» Information:
↓

Lemma remove_interested_spec session keys (wants : Interests) :
  tidy wants →
  let '(wants', deleted) := remove_session_interested session keys wants in
  tidy wants' ∧ (∀ s c, interest_of wants' s c = interest s c (interest_of wants s c) (SimRemoveInterested session keys)) ∧
  (∀ c, c ∈ deleted ↔ is_Some (wants !! c) ∧ wants' !! c = None).
Proof.
  intros Ht. unfold remove_session_interested. destruct (foldl _ _ keys) as [w' del] eqn:E.
  apply remove_interest_fold in E as [Hw Hd].
  assert (∀ c, c ∈ del ↔ w' !! c = Some ∅) as Hdel.
  { intros c. rewrite Hd, Hw, elem_of_nil. specialize (Ht c). destruct (decide (c ∈ keys)); tauto. }
  assert (∀ c, foldl (λ m key, delete key m) w' del !! c = if decide (w' !! c = Some ∅) then None else w' !! c) as Hl.
  { intros c. rewrite delete_keys_lookup. specialize (Hdel c). repeat case_decide; tauto. }
  split_and!.
  - intros c. rewrite Hl. by case_decide.
  - intros s c. assert (interest_of (foldl (λ m key, delete key m) w' del) s c = interest_of w' s c) as ->.
    { unfold interest_of. rewrite Hl. case_decide as Hc; [|done]. rewrite Hc. simpl. by rewrite lookup_empty. }
    unfold interest_of. rewrite Hw. simpl. destruct (decide (c ∈ keys)).
    + destruct (wants !! c) as [ss|]; simpl; [|by case_decide]. rewrite lookup_delete.
      destruct (decide (session = s)); [by rewrite decide_True|by rewrite decide_False by tauto].
    + by rewrite decide_False by tauto.
  - intros c. rewrite Hdel, Hl, Hw. destruct (decide (c ∈ keys)).
    + destruct (wants !! c) as [ss|]; simpl; [|by split; [|intros [[? ?] _]]].
      destruct (decide (Some (delete session ss) = Some ∅)); split; intros; try done; try (by split; eauto); by destruct_and?.
    + specialize (Ht c). destruct (decide (wants !! c = Some ∅)); [done|].
      split; [done|]. intros [[? ?] ?]. congruence.
Qed.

↑

» What is required: Could you show every line of the listing that holds the string "specialize"?

» Completed task:
  { intros c. rewrite Hd, Hw, elem_of_nil. specialize (Ht c). destruct (decide (c ∈ keys)); tauto. }
  { intros c. rewrite delete_keys_lookup. specialize (Hdel c). repeat case_decide; tauto. }
    + specialize (Ht c). destruct (decide (wants !! c = Some ∅)); [done|].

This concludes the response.